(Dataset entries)
***

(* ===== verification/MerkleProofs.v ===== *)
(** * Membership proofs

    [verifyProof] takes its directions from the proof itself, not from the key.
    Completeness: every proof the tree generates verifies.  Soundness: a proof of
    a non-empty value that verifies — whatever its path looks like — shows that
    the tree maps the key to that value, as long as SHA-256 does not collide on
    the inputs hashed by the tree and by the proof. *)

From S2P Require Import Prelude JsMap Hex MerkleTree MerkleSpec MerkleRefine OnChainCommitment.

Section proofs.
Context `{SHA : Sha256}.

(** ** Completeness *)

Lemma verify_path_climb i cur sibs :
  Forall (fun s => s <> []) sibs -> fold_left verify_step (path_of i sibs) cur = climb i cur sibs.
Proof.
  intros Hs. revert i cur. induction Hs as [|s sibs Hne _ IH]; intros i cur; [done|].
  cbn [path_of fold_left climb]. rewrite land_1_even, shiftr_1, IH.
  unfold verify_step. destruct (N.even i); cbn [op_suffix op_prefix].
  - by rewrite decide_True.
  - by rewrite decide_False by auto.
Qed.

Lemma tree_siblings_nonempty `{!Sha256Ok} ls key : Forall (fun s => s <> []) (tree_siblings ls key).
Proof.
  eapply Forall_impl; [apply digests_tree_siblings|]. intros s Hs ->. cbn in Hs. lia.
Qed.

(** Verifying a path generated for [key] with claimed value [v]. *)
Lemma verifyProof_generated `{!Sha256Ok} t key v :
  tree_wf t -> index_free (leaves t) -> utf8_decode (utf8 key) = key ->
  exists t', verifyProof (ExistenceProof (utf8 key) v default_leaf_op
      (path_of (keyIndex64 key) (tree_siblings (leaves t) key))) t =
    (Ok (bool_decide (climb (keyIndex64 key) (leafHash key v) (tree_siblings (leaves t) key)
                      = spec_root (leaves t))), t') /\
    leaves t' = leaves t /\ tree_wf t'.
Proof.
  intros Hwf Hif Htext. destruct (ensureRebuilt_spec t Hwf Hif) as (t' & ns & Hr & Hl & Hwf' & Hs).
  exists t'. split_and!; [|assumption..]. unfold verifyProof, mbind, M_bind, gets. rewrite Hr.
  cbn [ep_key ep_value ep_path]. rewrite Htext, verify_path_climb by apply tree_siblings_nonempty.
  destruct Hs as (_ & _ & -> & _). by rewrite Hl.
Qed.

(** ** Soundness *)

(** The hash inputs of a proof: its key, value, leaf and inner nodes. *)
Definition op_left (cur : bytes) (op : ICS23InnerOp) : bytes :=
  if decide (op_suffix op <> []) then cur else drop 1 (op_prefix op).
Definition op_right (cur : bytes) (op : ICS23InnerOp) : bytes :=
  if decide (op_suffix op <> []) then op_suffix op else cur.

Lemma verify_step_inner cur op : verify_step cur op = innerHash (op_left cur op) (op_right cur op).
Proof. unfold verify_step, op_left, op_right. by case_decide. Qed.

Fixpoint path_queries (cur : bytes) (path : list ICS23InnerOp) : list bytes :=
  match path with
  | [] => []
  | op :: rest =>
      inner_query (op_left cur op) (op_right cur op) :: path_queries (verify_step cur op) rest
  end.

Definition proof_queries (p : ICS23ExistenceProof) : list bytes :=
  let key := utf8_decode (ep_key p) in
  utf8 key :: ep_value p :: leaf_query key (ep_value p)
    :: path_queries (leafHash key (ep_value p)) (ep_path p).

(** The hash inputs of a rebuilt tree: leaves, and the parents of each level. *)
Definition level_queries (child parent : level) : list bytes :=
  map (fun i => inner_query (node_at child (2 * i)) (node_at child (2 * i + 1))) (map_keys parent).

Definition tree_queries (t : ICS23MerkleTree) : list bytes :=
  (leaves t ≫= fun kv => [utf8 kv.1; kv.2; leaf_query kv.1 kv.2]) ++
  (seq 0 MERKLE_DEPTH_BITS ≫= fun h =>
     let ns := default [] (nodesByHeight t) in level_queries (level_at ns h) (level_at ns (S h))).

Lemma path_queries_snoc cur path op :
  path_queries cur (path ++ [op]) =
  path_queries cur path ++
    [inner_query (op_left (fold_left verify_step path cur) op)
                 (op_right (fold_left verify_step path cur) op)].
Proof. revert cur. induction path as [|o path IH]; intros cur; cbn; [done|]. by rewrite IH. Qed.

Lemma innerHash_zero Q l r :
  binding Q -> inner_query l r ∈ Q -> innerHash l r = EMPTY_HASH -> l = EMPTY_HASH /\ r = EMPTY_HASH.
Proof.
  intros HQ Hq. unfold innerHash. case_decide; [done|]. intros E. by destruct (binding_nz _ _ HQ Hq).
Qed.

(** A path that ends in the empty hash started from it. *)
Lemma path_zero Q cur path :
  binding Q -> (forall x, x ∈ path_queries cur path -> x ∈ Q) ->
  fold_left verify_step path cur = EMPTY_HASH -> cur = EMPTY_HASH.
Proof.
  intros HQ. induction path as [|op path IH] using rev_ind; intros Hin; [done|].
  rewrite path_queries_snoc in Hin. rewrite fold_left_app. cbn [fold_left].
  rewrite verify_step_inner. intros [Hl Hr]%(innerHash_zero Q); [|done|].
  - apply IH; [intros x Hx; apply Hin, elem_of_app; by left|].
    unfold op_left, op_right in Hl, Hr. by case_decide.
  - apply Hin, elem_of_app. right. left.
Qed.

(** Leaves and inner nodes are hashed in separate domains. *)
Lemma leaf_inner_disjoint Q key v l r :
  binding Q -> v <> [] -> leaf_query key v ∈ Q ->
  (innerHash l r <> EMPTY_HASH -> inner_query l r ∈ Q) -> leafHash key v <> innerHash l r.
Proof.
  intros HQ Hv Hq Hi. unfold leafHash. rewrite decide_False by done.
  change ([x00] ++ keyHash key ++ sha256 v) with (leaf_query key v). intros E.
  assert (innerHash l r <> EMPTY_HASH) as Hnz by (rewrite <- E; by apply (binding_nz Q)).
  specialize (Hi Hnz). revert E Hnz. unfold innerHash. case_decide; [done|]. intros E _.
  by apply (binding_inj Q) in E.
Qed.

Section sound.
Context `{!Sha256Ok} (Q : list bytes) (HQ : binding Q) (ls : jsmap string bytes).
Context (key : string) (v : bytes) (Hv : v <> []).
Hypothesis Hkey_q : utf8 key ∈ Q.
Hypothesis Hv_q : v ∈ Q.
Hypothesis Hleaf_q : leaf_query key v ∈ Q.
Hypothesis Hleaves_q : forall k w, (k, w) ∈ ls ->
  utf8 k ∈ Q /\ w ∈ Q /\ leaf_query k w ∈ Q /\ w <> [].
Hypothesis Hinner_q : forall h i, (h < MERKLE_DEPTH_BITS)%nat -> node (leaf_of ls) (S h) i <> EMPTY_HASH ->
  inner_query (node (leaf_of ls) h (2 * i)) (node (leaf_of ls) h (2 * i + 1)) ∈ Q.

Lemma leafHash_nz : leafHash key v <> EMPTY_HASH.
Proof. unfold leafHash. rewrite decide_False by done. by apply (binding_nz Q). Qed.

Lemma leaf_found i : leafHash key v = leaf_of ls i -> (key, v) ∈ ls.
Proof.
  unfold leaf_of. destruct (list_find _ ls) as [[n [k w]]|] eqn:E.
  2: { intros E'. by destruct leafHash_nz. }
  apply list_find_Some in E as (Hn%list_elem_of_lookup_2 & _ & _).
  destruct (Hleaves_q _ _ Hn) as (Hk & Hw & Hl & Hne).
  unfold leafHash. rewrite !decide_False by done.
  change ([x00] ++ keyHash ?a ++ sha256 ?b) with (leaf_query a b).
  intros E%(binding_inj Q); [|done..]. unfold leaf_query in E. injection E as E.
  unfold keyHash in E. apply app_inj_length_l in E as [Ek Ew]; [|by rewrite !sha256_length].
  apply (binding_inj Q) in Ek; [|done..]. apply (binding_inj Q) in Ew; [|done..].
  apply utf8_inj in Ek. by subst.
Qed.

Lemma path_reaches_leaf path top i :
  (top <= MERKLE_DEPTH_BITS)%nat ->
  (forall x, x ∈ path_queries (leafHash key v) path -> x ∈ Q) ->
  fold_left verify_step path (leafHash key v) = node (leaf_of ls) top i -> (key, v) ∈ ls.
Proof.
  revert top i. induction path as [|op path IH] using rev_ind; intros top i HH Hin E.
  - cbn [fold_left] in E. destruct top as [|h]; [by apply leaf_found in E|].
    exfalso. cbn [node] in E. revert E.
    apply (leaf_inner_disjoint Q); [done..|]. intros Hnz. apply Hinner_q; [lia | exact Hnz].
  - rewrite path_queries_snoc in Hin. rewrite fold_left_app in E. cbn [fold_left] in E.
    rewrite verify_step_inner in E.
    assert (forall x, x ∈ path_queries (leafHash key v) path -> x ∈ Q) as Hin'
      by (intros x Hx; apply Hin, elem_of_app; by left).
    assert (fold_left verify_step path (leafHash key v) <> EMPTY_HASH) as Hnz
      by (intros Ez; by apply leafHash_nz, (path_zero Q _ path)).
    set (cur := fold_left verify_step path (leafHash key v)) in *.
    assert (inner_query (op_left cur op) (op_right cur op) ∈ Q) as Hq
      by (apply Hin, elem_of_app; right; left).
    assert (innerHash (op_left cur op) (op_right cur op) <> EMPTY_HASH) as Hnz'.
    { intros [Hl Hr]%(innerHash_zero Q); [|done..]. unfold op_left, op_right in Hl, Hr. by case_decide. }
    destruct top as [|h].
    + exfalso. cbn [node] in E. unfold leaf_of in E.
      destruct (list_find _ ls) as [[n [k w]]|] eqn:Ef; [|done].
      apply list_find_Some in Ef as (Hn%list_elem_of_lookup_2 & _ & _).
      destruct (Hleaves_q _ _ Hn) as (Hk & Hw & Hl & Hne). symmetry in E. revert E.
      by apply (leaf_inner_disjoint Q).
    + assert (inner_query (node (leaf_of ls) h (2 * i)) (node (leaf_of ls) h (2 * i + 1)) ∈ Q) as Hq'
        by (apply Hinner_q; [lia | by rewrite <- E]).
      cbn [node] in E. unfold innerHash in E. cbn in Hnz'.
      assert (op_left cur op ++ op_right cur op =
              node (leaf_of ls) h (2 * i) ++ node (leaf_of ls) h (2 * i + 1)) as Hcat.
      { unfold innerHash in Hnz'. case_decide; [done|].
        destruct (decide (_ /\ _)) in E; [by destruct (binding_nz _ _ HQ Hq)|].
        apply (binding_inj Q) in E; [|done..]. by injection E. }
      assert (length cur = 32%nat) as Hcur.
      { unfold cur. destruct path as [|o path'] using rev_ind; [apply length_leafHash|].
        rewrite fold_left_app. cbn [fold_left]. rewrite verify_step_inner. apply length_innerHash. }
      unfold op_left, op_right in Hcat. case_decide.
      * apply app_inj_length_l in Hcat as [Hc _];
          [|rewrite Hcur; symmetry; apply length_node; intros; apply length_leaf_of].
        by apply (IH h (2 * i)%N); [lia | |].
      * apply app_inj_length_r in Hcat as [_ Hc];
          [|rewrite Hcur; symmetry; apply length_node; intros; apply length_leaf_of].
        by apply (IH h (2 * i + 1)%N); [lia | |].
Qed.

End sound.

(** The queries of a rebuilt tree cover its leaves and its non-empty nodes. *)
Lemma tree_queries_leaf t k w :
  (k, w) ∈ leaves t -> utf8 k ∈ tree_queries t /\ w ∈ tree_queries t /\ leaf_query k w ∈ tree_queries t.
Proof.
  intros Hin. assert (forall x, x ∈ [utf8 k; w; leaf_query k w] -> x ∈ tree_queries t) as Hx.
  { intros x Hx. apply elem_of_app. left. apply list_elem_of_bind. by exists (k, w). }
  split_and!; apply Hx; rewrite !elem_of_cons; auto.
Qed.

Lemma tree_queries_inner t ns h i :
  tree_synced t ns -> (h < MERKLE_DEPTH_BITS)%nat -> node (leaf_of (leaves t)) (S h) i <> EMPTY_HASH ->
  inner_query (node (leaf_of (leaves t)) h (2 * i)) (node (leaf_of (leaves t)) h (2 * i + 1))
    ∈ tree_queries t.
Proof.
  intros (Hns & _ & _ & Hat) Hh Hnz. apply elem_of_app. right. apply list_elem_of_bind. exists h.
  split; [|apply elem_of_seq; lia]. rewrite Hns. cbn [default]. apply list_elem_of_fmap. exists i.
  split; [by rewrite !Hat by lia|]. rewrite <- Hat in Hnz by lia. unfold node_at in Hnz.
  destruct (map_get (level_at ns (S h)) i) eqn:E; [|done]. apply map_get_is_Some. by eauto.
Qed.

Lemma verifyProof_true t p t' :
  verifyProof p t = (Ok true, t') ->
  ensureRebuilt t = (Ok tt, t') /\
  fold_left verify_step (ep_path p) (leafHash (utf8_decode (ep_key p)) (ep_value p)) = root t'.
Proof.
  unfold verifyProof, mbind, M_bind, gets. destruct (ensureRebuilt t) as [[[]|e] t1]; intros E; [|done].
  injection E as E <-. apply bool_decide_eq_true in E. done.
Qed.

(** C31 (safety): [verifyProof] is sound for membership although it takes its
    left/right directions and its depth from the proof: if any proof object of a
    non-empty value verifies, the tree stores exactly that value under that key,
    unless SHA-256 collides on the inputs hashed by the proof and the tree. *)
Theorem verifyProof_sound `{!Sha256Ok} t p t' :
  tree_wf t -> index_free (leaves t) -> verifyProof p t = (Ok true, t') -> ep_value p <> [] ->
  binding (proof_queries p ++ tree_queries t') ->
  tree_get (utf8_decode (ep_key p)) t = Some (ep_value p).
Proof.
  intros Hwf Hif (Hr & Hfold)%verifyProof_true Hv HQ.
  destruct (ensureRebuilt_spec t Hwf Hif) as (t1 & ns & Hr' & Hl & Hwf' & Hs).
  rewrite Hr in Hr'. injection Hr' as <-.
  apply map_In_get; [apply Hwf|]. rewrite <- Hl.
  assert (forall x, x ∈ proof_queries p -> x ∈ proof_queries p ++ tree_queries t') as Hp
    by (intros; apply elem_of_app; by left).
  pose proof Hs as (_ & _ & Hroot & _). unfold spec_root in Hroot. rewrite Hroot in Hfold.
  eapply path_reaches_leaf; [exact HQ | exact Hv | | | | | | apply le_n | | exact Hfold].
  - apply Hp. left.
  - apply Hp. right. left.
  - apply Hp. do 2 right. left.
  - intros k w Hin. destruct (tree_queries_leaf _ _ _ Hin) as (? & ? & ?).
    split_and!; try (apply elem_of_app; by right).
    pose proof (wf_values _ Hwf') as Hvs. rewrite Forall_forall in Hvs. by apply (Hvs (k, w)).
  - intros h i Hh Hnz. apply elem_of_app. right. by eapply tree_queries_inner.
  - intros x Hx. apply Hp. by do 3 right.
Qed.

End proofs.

***

Would you print exactly, and only, the lines of the data above from the line with "if decide (op_suffix op <> []) then op_suffix" through the line with "Proof. unfold verify_step, op_left, op_right.", inclusive?

» Finished task:
  if decide (op_suffix op <> []) then op_suffix op else cur.

Lemma verify_step_inner cur op : verify_step cur op = innerHash (op_left cur op) (op_right cur op).
Proof. unfold verify_step, op_left, op_right. by case_decide. Qed.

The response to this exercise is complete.